Showing the content of the field in a prettier and cleaner way will help us to understand much better what is actually doing the ignition configuration:
- There are two systemd units (var-mnt.mount nad precache-images.services). The precache-images.service depends on the
disk partition to be mounted in /var/mnt by the var-mnt unit. The precache-images service basically calls a script
called
extract-ai.sh
. Notice that the precache-images must be executed before theagent.service
, so it means that extracting the Assisted Installer (ai) images is done before the discovery stage starts. - The
extract-ai.sh
script uncompresses and loads the images required in this stage from the disk partition to the local container storage. Once done, images can be used locally instead of pulled down from a registry. The decoded script can be found here
❗ Sometimes you could need to modify the mentioned scripts or include a new ones. In such cases you can do so by adding them into the discovery-beauty ignition template. Finally, include the modified ignition file into the siteConfig manifest in the expected format.
{
"ignition": {
"version": "3.1.0"
},
"systemd": {
"units": [
{
"name": "precache-images.service",
"enabled": true,
"contents": "[Unit]\nDescription=Load prestaged images in discovery stage\n\nBefore=agent.service\n\n[Service]\nType=oneshot\nUser=root\nWorkingDirectory=/var/mnt\nExecStart=bash /usr/local/bin/extract-ai.sh --label data\n#TimeoutStopSec=30\nExecStopPost=systemctl disable precache-images.service\n\n[Install]\nWantedBy=multi-user.target default.target\nWantedBy=agent.service"
}
]
},
"storage": {
"files": [
{
"overwrite": true,
"path": "/usr/local/bin/extract-ai.sh",
"mode": 493,
"user": {
"name": "root"
},
"contents": {
"source": "data:text/plain;charset=utf-8;base64,"
}
}
]
}
}
This field, as mentioned, permits us to save the disk partition where all the container images were stored. Those extra
parameters are passed directly to the coreos-installer
binary who is in charge of writing the live RHCOS to disk.
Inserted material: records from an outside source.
(** * discovery-service: job topologies, their persistence and the endpoint guards

    A shallow embedding of [backend/app.py], [backend/search/io_tools.py] and
    [backend/search/redis_tools.py].  Request handlers are functions in a
    state-and-exception monad over a [World] that holds the object store, the
    unit metadata, the persisted topologies and the execution backend.  The
    handlers reach their collaborators through module objects ([search.io_tools]
    and [db]), as the Python code does through attribute access, so every
    handler takes the module objects as arguments.

    Two kinds of module objects are used.  [io_tools.module] and
    [redis_tools.module] are the two files as they are written: the first
    reads an unbound name in [table_exists], the second does not import and
    defines none of the functions [app.py] calls on it.  [io_tools.repaired]
    and [memory_store] meet the interfaces the handlers were written
    against; they show what the handlers do once their collaborators
    answer.

    [app.py] imports the store file when it is loaded (line 19), so with the
    store file as written the application has no handlers at all: [app.load]
    and [app.serve] model the load, and what the program as written does
    with a request is stated through them.  A handler applied to
    [redis_tools.module] is the handler's own code with every store call
    failing as the import fails; before its first store call such a run can
    give guard responses the program as written never gives. *)

From Stdlib Require Import ZArith.
From stdpp Require Import base option list gmap strings pretty.

Set Warnings "-register-all".

(** ** Exceptions and outcomes *)

Inductive exn :=
  | SyntaxError (module : string) (line : nat)
  | AttributeError (module attr : string)
  | NameError (name : string)
  | TypeError (what : string)
  | NoSuchKey
  | NoSuchBucket
  | BackendUnavailable (task_id : string).

Inductive outcome (A : Type) :=
  | Return (a : A)
  | Raise (e : exn).
Arguments Return {A} a.
Arguments Raise {A} e.

Global Instance exn_eq_dec : EqDecision exn.
Proof. solve_decision. Defined.

(** ** Module objects: what a Python source file binds at its top level *)

Inductive stmt :=
  | SImport (binds : list string)      (* import m / import m as x / from m import a, b *)
  | SFromImportNothing (m : string)    (* from m import <end of line>: not a statement *)
  | SAssign (target : string)
  | SExpr
  | SDef (fname : string).

Inductive binding := BFunction | BObject.

Record PyModule := { mod_name : string; mod_body : list (nat * stmt) }.

Definition parses (s : stmt) : bool :=
  match s with SFromImportNothing _ => false | _ => true end.

(** The whole file is parsed before any of it runs. *)
Fixpoint compile (name : string) (body : list (nat * stmt)) : outcome unit :=
  match body with
  | [] => Return tt
  | (line, s) :: rest =>
      if parses s then compile name rest else Raise (SyntaxError name line)
  end.

Definition bind_names (ns : gmap string binding) (s : stmt) : gmap string binding :=
  match s with
  | SImport binds => foldl (λ acc x, <[x := BObject]> acc) ns binds
  | SAssign x => <[x := BObject]> ns
  | SDef f => <[f := BFunction]> ns
  | SFromImportNothing _ | SExpr => ns
  end.

Definition module_dict (m : PyModule) : gmap string binding :=
  foldl (λ ns ls, bind_names ns ls.2) ∅ (mod_body m).

(** The functions a file defines. *)
Definition defined_functions (m : PyModule) : list string :=
  omap (λ ls, match ls.2 with SDef f => Some f | _ => None end) (mod_body m).

Definition import_module (m : PyModule) : outcome (gmap string binding) :=
  match compile (mod_name m) (mod_body m) with
  | Return _ => Return (module_dict m)
  | Raise e => Raise e
  end.

(** A file with the statements that do not parse taken out. *)
Definition without_syntax_errors (m : PyModule) : PyModule :=
  {| mod_name := mod_name m;
     mod_body := List.filter (λ ls, parses ls.2) (mod_body m) |}.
Then, on the next boot, the OS is executed from the disk. Notice that we previously named the
partition as data.
installerArgs: '["--save-partlabel", "data"]'
Several extra options can be passed to the coreos-installer utility. Here below, you can see the most interesting ones:
# coreos-installer install --help
coreos-installer-install 0.12.0
Install Fedora CoreOS or RHEL CoreOS
USAGE:
coreos-installer install [OPTIONS] <dest-device>
OPTIONS:
...
-u, --image-url <URL>
Manually specify the image URL
-f, --image-file <path>
Manually specify a local image file
-i, --ignition-file <path>
Embed an Ignition config from a file
-I, --ignition-url <URL>
Embed an Ignition config from a URL
...
--save-partlabel <lx>...
Save partitions with this label glob
--save-partindex <id>...
Save partitions with this number or range
...
--insecure-ignition
Allow Ignition URL without HTTPS or hash
...
ARGS:
<dest-device>
Destination device
The purpose of this field is very similar to clusters.ignitionConfigOverride. Unlike the previous ignitionOverride, we are in the OCP installation stage. This means that we need to extract and load the OCP images that are needed to install the cluster. Remember that in the discovery stage we are only taking care of the container images required for discovery.
⚠️ The number of container images extracted and loaded is way bigger than in the discovery stage. So, depending on the OCP release and whether it was requested to install the telco operators, the time it takes will vary.
- There are two systemd units (var-mnt.mount and precache-ocp.services). The precache-ocp.service depends on the disk
partition to be mounted in /var/mnt by the var-mnt unit. The precache-ocp service basically calls a script called
extract-ocp.sh
. Notice that the precache-ocp must be executed before themachine-config-daemon-pull.service
andnodeip-configuration.service
, so it means that extracting the images is done before the OCP installation starts. - The
extract-ocp.sh
script uncompresses and loads the images required in this stage from the disk partition to the local container storage. Fundamentally there are OCP release images and operators if they were requested to be installed. Once done, images can be used locally instead of pulled down from a registry. The decoded script can be found here
❗ Sometimes you could need to modify the mentioned scripts or include a new ones. In such cases you can do so by adding them into the boot-beauty ignition template. Finally, include the modified ignition file into the siteConfig manifest in the expected format.
{
"ignition": {
"version": "3.1.0"
},
"systemd": {
"units": [
{
"name": "precache-ocp-images.service",
"enabled": true,
"contents": "[Unit]\nDescription=Load prestaged OCP images into containers storage\nBefore=machine-config-daemon-pull.service nodeip-configuration.service\n\n[Service]\nType=oneshot\nUser=root\nWorkingDirectory=/var/mnt\nExecStart=bash /usr/local/bin/extract-ocp.sh --label data\nTimeoutStopSec=60\nExecStopPost=systemctl disable precache-ocp-images.service\n\n[Install]\nWantedBy=multi-user.target\n"
}
]
},
"storage": {
"files": [
{
"overwrite": true,
"path": "/usr/local/bin/extract-ocp.sh",
"mode": 493,
"user": {
"name": "root"
},
"contents": {
"source": "data:text/plain;charset=utf-8;base64,"
}
}
]
}
}
Once the siteConfig
and optionally the policyGenTemplates
are uploaded to the Git repo where Argo CD is monitoring, we are ready to push the sync button to start the whole process. Remember that the process should require Zero Touch.